*WHAT YOU NEED TO DO*: Set down the whole listing that follows, precisely as written.

*** DATASET CONTENT ***

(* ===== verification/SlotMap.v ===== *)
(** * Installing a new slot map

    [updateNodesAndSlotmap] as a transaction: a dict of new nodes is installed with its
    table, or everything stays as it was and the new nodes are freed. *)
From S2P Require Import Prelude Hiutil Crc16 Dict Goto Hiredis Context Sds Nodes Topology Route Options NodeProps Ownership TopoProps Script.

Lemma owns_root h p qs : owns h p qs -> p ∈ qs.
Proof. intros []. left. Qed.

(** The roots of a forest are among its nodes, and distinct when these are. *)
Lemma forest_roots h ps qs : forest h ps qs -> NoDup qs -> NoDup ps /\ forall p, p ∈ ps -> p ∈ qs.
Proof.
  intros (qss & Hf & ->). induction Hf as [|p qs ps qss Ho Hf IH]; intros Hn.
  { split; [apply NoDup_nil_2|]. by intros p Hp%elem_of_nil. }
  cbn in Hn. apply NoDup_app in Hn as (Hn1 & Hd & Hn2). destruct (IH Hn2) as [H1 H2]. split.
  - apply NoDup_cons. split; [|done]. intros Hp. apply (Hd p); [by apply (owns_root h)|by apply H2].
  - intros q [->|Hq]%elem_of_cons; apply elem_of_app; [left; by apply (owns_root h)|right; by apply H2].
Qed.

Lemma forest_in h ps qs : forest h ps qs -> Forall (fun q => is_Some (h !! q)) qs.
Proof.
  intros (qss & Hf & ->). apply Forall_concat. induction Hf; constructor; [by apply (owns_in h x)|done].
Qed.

***

*REPLY TO THE TASK*:
(* ===== verification/SlotMap.v ===== *)
(** * Installing a new slot map

    [updateNodesAndSlotmap] as a transaction: a dict of new nodes is installed with its
    table, or everything stays as it was and the new nodes are freed. *)
From S2P Require Import Prelude Hiutil Crc16 Dict Goto Hiredis Context Sds Nodes Topology Route Options NodeProps Ownership TopoProps Script.

Lemma owns_root h p qs : owns h p qs -> p ∈ qs.
Proof. intros []. left. Qed.

(** The roots of a forest are among its nodes, and distinct when these are. *)
Lemma forest_roots h ps qs : forest h ps qs -> NoDup qs -> NoDup ps /\ forall p, p ∈ ps -> p ∈ qs.
Proof.
  intros (qss & Hf & ->). induction Hf as [|p qs ps qss Ho Hf IH]; intros Hn.
  { split; [apply NoDup_nil_2|]. by intros p Hp%elem_of_nil. }
  cbn in Hn. apply NoDup_app in Hn as (Hn1 & Hd & Hn2). destruct (IH Hn2) as [H1 H2]. split.
  - apply NoDup_cons. split; [|done]. intros Hp. apply (Hd p); [by apply (owns_root h)|by apply H2].
  - intros q [->|Hq]%elem_of_cons; apply elem_of_app; [left; by apply (owns_root h)|right; by apply H2].
Qed.

Lemma forest_in h ps qs : forest h ps qs -> Forall (fun q => is_Some (h !! q)) qs.
Proof.
  intros (qss & Hf & ->). apply Forall_concat. induction Hf; constructor; [by apply (owns_in h x)|done].
Qed.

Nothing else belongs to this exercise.